START Listed records

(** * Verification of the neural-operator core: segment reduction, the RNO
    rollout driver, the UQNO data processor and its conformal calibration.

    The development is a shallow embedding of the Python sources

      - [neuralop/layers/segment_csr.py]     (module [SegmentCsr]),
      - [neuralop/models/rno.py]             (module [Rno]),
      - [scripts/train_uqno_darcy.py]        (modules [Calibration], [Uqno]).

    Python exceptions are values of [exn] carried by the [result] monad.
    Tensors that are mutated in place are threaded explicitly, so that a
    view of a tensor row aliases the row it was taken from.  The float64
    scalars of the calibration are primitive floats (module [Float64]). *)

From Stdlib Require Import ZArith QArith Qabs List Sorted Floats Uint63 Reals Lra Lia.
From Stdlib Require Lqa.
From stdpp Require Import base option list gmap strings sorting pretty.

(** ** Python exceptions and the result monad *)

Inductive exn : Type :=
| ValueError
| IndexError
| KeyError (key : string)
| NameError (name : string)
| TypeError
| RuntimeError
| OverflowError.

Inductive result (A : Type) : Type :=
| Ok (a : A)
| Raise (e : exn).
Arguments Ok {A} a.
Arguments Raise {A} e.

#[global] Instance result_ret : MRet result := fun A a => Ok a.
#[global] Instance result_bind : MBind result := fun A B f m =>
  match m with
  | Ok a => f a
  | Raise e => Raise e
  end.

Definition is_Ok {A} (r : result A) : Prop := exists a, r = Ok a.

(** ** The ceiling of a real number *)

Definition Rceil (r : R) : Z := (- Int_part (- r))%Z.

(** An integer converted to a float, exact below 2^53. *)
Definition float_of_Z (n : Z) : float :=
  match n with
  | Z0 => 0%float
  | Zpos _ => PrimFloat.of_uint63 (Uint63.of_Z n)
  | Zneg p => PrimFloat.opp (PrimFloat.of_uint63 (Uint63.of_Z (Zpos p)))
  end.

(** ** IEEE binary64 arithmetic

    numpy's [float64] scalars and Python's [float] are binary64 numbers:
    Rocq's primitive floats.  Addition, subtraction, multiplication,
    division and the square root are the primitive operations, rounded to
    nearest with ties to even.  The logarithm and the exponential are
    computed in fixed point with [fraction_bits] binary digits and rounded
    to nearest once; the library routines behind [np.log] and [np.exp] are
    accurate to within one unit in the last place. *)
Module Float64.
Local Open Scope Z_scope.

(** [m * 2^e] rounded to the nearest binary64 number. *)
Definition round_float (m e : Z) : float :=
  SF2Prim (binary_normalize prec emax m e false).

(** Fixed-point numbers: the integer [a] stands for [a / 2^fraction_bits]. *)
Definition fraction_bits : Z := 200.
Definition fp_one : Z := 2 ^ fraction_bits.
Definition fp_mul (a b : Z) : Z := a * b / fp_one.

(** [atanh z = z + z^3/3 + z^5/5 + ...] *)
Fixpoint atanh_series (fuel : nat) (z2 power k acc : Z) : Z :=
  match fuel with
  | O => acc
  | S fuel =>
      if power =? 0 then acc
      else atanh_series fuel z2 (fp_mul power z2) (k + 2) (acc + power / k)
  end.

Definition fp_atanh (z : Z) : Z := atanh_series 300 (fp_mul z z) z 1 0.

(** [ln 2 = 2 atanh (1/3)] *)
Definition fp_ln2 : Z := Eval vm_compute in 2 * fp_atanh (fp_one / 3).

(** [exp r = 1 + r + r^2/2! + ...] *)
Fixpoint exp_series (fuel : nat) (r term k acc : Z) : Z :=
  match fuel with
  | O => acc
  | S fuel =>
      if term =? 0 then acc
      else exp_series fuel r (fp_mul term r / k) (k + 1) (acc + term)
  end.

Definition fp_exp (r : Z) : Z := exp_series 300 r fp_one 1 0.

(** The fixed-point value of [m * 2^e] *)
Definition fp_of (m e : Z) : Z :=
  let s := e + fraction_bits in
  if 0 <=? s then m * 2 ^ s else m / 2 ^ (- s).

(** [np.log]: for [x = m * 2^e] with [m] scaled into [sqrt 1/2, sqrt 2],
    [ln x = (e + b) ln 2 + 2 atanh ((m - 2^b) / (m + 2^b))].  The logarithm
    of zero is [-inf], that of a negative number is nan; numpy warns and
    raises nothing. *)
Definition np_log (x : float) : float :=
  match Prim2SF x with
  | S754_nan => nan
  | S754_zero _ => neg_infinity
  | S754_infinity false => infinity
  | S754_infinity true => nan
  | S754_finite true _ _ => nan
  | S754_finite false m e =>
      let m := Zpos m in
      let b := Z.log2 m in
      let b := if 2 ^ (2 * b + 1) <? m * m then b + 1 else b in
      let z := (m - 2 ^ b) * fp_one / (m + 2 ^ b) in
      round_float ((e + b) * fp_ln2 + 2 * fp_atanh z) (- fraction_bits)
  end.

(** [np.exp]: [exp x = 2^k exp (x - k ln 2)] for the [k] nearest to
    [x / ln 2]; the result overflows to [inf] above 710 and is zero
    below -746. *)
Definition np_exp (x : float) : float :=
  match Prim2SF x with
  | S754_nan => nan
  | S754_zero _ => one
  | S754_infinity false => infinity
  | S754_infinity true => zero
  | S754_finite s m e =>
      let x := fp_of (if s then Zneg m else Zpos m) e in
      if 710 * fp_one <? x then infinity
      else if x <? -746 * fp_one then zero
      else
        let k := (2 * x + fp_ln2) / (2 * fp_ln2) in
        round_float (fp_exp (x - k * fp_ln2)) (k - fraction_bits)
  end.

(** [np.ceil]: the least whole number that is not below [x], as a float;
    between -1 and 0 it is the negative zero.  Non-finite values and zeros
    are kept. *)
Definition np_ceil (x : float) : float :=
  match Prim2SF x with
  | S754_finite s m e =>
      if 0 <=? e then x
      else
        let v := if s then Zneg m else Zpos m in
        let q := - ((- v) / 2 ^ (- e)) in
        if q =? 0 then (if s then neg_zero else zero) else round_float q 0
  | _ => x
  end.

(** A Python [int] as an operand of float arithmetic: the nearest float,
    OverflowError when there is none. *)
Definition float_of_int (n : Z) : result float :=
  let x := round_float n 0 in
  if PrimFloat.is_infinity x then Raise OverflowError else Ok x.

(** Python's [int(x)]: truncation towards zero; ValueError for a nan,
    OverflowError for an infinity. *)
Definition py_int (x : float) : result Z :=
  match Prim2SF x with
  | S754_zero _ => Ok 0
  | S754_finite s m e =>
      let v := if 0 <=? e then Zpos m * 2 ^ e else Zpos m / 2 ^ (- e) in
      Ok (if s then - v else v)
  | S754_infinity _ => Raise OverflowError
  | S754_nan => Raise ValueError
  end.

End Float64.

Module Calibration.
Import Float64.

END Listed records
START Listed records

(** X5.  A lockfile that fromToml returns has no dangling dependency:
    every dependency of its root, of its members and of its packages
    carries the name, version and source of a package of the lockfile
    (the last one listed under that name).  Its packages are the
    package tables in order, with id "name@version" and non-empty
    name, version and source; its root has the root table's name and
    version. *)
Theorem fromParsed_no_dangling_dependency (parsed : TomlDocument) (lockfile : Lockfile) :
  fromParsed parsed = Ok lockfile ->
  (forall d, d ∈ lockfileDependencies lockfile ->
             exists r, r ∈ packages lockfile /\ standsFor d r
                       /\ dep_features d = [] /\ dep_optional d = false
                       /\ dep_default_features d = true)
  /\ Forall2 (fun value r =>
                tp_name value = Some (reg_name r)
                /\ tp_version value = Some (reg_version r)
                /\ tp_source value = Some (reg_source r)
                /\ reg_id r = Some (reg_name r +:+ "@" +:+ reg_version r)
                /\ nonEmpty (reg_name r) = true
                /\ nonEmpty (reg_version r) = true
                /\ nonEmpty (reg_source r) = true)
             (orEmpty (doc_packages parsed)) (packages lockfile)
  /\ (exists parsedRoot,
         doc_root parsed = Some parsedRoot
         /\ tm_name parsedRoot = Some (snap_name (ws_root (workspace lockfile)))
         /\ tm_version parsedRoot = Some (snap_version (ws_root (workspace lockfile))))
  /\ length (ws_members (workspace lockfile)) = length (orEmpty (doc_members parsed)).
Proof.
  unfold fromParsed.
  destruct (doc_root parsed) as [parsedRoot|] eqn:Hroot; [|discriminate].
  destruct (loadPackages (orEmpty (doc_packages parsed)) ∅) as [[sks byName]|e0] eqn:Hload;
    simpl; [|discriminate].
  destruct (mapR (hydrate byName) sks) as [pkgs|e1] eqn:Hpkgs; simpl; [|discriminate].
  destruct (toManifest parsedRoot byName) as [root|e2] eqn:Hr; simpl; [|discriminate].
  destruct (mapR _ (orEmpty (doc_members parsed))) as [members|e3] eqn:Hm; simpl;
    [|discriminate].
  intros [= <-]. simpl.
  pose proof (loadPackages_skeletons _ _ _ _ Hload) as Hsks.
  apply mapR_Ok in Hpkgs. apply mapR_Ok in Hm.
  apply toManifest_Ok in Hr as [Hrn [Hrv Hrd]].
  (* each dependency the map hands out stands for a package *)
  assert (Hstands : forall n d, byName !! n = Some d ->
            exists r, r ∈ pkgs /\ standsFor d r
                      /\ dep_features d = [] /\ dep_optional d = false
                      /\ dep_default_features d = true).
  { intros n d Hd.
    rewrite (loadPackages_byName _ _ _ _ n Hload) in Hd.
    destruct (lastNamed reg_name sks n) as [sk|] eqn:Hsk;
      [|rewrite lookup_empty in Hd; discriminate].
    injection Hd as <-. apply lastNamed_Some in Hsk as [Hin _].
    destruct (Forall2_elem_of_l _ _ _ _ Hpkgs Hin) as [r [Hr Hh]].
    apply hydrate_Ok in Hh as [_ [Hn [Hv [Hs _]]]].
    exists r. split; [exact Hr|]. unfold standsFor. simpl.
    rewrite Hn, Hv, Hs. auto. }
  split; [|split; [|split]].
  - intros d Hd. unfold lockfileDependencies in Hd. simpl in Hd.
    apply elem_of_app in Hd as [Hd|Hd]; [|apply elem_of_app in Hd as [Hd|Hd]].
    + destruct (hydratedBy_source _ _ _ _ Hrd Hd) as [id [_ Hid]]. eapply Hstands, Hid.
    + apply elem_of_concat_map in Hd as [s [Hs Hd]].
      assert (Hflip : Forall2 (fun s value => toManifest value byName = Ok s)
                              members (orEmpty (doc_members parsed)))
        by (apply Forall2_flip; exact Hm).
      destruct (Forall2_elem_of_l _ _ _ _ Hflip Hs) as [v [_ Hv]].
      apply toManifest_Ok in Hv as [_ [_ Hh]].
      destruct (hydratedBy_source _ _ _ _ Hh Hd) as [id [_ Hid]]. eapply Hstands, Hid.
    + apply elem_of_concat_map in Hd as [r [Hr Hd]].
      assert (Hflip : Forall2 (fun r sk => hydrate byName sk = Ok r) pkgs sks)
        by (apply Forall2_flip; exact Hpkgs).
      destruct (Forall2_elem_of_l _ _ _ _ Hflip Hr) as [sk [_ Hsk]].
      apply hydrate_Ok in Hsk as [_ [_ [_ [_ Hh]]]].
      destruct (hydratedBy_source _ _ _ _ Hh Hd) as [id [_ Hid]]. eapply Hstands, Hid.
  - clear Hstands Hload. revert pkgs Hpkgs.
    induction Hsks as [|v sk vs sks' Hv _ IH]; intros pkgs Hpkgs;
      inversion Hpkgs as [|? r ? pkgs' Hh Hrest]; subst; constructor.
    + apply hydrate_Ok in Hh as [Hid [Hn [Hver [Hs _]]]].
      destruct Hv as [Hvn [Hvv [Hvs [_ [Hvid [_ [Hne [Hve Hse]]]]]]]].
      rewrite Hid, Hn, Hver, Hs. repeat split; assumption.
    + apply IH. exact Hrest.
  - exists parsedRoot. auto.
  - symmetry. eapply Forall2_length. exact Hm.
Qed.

END Listed records

# [Exercise prompt]
Everything above from the line containing "apply elem_of_app in Hd as [Hd|Hd];" down to the line containing "[r [Hr Hd]]." is to be transcribed exactly, with both of those lines included and nothing else added.

# [Solved exercise]
    apply elem_of_app in Hd as [Hd|Hd]; [|apply elem_of_app in Hd as [Hd|Hd]].
    + destruct (hydratedBy_source _ _ _ _ Hrd Hd) as [id [_ Hid]]. eapply Hstands, Hid.
    + apply elem_of_concat_map in Hd as [s [Hs Hd]].
      assert (Hflip : Forall2 (fun s value => toManifest value byName = Ok s)
                              members (orEmpty (doc_members parsed)))
        by (apply Forall2_flip; exact Hm).
      destruct (Forall2_elem_of_l _ _ _ _ Hflip Hs) as [v [_ Hv]].
      apply toManifest_Ok in Hv as [_ [_ Hh]].
      destruct (hydratedBy_source _ _ _ _ Hh Hd) as [id [_ Hid]]. eapply Hstands, Hid.
    + apply elem_of_concat_map in Hd as [r [Hr Hd]].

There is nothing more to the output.